### Your instructions:
Scan the lines below for "running"; report the number of lines that contain it, and only that.

### Material provided:
::::::::

(** * Weekly staffing planner: occupancy grid of [main.py]

    A shallow embedding of the computational core of [main.py]
    ([time_range], [build_empty_grid], [apply_person_to_grid], the
    grid-building driver and the add/update handler of the side bar), of
    the other actions on the session state and of the display helpers
    ([pretty_time], the table of people, the labels of the displayed grid),
    followed by the properties of the specification that concern them and
    by further properties read off the code.

    Conventions of the embedding.
    - A [datetime.time] is a record of hour, minute and second (the
      micro-second field is always 0 in this program and is left out).
    - A [datetime.datetime] built by [datetime.combine(today, t)] is the
      number of seconds since today's midnight, an unbounded [Z], and one
      reference date is used throughout a call. The first and the last
      year of the calendar, beyond which Python raises [OverflowError], are
      not modelled: the embedding follows the program as long as the
      date-times it computes stay within the calendar, which they do when
      the step is between 1 and 1440 minutes (today being at least two
      days before the last day of the calendar). The properties that state
      that a call returns are stated for such steps; for a step that is
      zero or negative the properties state what happens at the first
      yield, or that no result is returned.
    - A [timedelta(minutes=m)] is the number of seconds [60 * m].
    - A [str] is the string of the bytes of its UTF-8 encoding.
    - Loops that Python runs until their condition fails take a [fuel]
      argument; running out of fuel is the outcome [OutOfFuel], distinct
      from a raised exception.
    - A generator consumed by a [for] loop is a fold: the loop body is
      run at every [yield], in the order of the source. *)

From Stdlib Require Import ZArith Lia String Ascii Permutation.
From stdpp Require Import base option list sorting.

Local Open Scope Z_scope.

(** ** Outcomes of a run *)

Inductive exn : Set := IndexError | KeyError.

Inductive outcome (A : Type) : Type :=
  | Done (a : A)
  | Raise (e : exn)
  | OutOfFuel.
Arguments Done {A} a.
Arguments Raise {A} e.
Arguments OutOfFuel {A}.

#[export] Instance outcome_ret : MRet outcome := fun _ a => Done a.
#[export] Instance outcome_bind : MBind outcome := fun _ _ k m =>
  match m with
  | Done a => k a
  | Raise e => Raise e
  | OutOfFuel => OutOfFuel
  end.

(** [for x in l: acc = body x acc], stopping at the first exception. *)
Fixpoint for_in {A B : Type} (l : list A) (body : A -> B -> outcome B) (acc : B)
  : outcome B :=
  match l with
  | [] => Done acc
  | x :: l' => acc' ← body x acc; for_in l' body acc'
  end.

(** ** Times of day and date-times *)

Record time : Set := mktime { hour : Z; minute : Z; second : Z }.

#[export] Instance time_eq_dec : EqDecision time.
Proof. solve_decision. Defined.

Definition datetime : Set := Z.

(** [datetime.combine(datetime.today().date(), t)] *)
Definition combine (t : time) : datetime :=
  3600 * hour t + 60 * minute t + second t.

(** [dt.time()]: the time-of-day part of a date-time. *)
Definition dt_time (dt : datetime) : time :=
  let s := dt mod 86400 in
  mktime (s / 3600) (s mod 3600 / 60) (s mod 60).

(** [timedelta(minutes=m)] and [timedelta(days=n)] *)
Definition timedelta_minutes (m : Z) : Z := 60 * m.
Definition timedelta_days (n : Z) : Z := 86400 * n.

(** The values the constructor [time(h, m, s)] accepts. *)
Definition valid_time (t : time) : Prop :=
  0 <= hour t < 24 /\ 0 <= minute t < 60 /\ 0 <= second t < 60.

(** ** Helpers of [main.py] *)

Definition DAYS : list string :=
  ["Monday"; "Tuesday"; "Wednesday"; "Thursday"; "Friday"; "Saturday"; "Sunday"]%string.

(** [DAY_TO_IDX = {d:i for i, d in enumerate(DAYS)}]: the dictionary as the
    list of its items. *)
Definition DAY_TO_IDX : list (string * Z) :=
  imap (fun i d => (d, Z.of_nat i)) DAYS.

(** [DAY_TO_IDX[d]], which raises [KeyError] on a missing key. *)
Fixpoint dict_get (k : string) (d : list (string * Z)) : outcome Z :=
  match d with
  | [] => Raise KeyError
  | (k', v) :: d' => if String.eqb k k' then Done v else dict_get k d'
  end.

(** [while cond(t): yield t.time(); t += step], the [for] loop that
    consumes the generator running [body] at every [yield]. *)
Fixpoint while_yield {A : Type} (fuel : nat) (cond : datetime -> bool) (step : Z)
    (t : datetime) (body : time -> A -> outcome A) (acc : A) : outcome A :=
  match fuel with
  | O => OutOfFuel
  | S fuel' =>
      if cond t then
        acc' ← body (dt_time t) acc;
        while_yield fuel' cond step (t + step) body acc'
      else Done acc
  end.
(** X10.  The errors of [build] are of three kinds and no other: "No
    guild/context provided" when there is neither scope nor name;
    "Failed to resolve", carrying the context if one was passed, when
    there is no name and the lookup on the guild signalled not found;
    and "General error", whose cause is an exception that is not
    [NotFound]: the provider's, or the [AttributeError] of a context
    without a guild.  A [NotFound] is never the cause of an error, and
    only the general error has a cause. *)
Theorem X10_build_errors :
  (forall get_member id name cog e,
      outcome (DiscordMember.build get_member id name cog) = inl e ->
      (cog = None /\ not_name name = true
       /\ e = MinderBotError.Make (DiscordMember.msg_no_guild id) None None)
      \/ (exists c g,
             cog = Some c /\ guild_of c = Some g /\ not_name name = true
             /\ signals_not_found (get_member g id) = true
             /\ e = MinderBotError.Make (DiscordMember.msg_unresolved id)
                      (ctx_of c) None)
      \/ (exists c ex,
             cog = Some c /\ PyException.is_NotFound ex = false
             /\ e = MinderBotError.Make (DiscordMember.msg_general id ex)
                      None (Some ex)
             /\ ((guild_of c = None
                  /\ ex = AttributeError_NoneType "get_member")
                 \/ exists g, guild_of c = Some g
                              /\ get_member g id = Raises ex)))
  /\ (forall get_channel id name is_dm cog e,
      outcome (DiscordChannel.build get_channel id name is_dm cog) = inl e ->
      (cog = None /\ not_name name = true
       /\ e = MinderBotError.Make (DiscordChannel.msg_no_guild id) None None)
      \/ (exists c g,
             cog = Some c /\ guild_of c = Some g /\ not_name name = true
             /\ signals_not_found (get_channel g id) = true
             /\ e = MinderBotError.Make (DiscordChannel.msg_unresolved id)
                      (ctx_of c) None)
      \/ (exists c ex,
             cog = Some c /\ PyException.is_NotFound ex = false
             /\ e = MinderBotError.Make (DiscordChannel.msg_general id ex)
                      None (Some ex)
             /\ ((guild_of c = None
                  /\ ex = AttributeError_NoneType "get_channel")
                 \/ exists g, guild_of c = Some g
                              /\ get_channel g id = Raises ex))).
Proof.
  split.
  - intros get_member id name [c |] e.
    + build_by_resolve. destruct (guild_of c) as [g |] eqn:Hg.
      * rewrite member_resolve_eq.
        destruct (get_member g id) as [[m |] | ex] eqn:E; cbn;
          [ | | destruct (PyException.is_NotFound ex) eqn:Hnf ];
          destruct name as [[| a s] |]; cbn; try discriminate;
          intros [= <-].
        all: try (right; left; exists c, g; rewrite E; cbn; rewrite ?Hnf;
                  repeat split; assumption).
        all: right; right; exists c, ex; repeat split; try assumption;
          right; exists g; split; first [assumption | reflexivity].
      * cbn. intros [= <-]. right; right.
        exists c, (AttributeError_NoneType "get_member").
        repeat split. left. split; [exact Hg | reflexivity].
    + destruct name as [[| a s] |]; cbn; try discriminate;
        intros [= <-]; left; repeat split.
  - intros get_channel id name is_dm [c |] e.
    + build_by_resolve. destruct (guild_of c) as [g |] eqn:Hg.
      * rewrite channel_resolve_eq.
        destruct (get_channel g id) as [[ch |] | ex] eqn:E; cbn;
          [ | | destruct (PyException.is_NotFound ex) eqn:Hnf ];
          destruct name as [[| a s] |]; cbn; try discriminate;
          intros [= <-].
        all: try (right; left; exists c, g; rewrite E; cbn; rewrite ?Hnf;
                  repeat split; assumption).
        all: right; right; exists c, ex; repeat split; try assumption;
          right; exists g; split; first [assumption | reflexivity].
      * cbn. intros [= <-]. right; right.
        exists c, (AttributeError_NoneType "get_channel").
        repeat split. left. split; [exact Hg | reflexivity].
    + destruct name as [[| a s] |]; cbn; try discriminate;
        intros [= <-]; left; repeat split.
Qed.

Lemma X10_witness :
  outcome (DiscordMember.build sample_members 45 (Some "bob")
             (Some (OfGuild guildX)))
  = inl (MinderBotError.Make (DiscordMember.msg_general 45 Forbidden) None
           (Some Forbidden))
  /\ ((Some (OfGuild guildX) = None /\ not_name (Some "bob") = true
       /\ MinderBotError.Make (DiscordMember.msg_general 45 Forbidden) None
            (Some Forbidden)
          = MinderBotError.Make (DiscordMember.msg_no_guild 45) None None)
      \/ (exists c g,
             Some (OfGuild guildX) = Some c /\ guild_of c = Some g
             /\ not_name (Some "bob") = true
             /\ signals_not_found (sample_members g 45) = true
             /\ MinderBotError.Make (DiscordMember.msg_general 45 Forbidden)
                  None (Some Forbidden)
                = MinderBotError.Make (DiscordMember.msg_unresolved 45)
                    (ctx_of c) None)
      \/ (exists c ex,
             Some (OfGuild guildX) = Some c
             /\ PyException.is_NotFound ex = false
             /\ MinderBotError.Make (DiscordMember.msg_general 45 Forbidden)
                  None (Some Forbidden)
                = MinderBotError.Make (DiscordMember.msg_general 45 ex)
                    None (Some ex)
             /\ ((guild_of c = None
                  /\ ex = AttributeError_NoneType "get_member")
                 \/ exists g, guild_of c = Some g
                              /\ sample_members g 45 = Raises ex))).
Proof.
  split; [reflexivity |].
  apply (proj1 X10_build_errors sample_members 45 (Some "bob")
           (Some (OfGuild guildX))).
  reflexivity.
Defined.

::::::::

### Task output:
2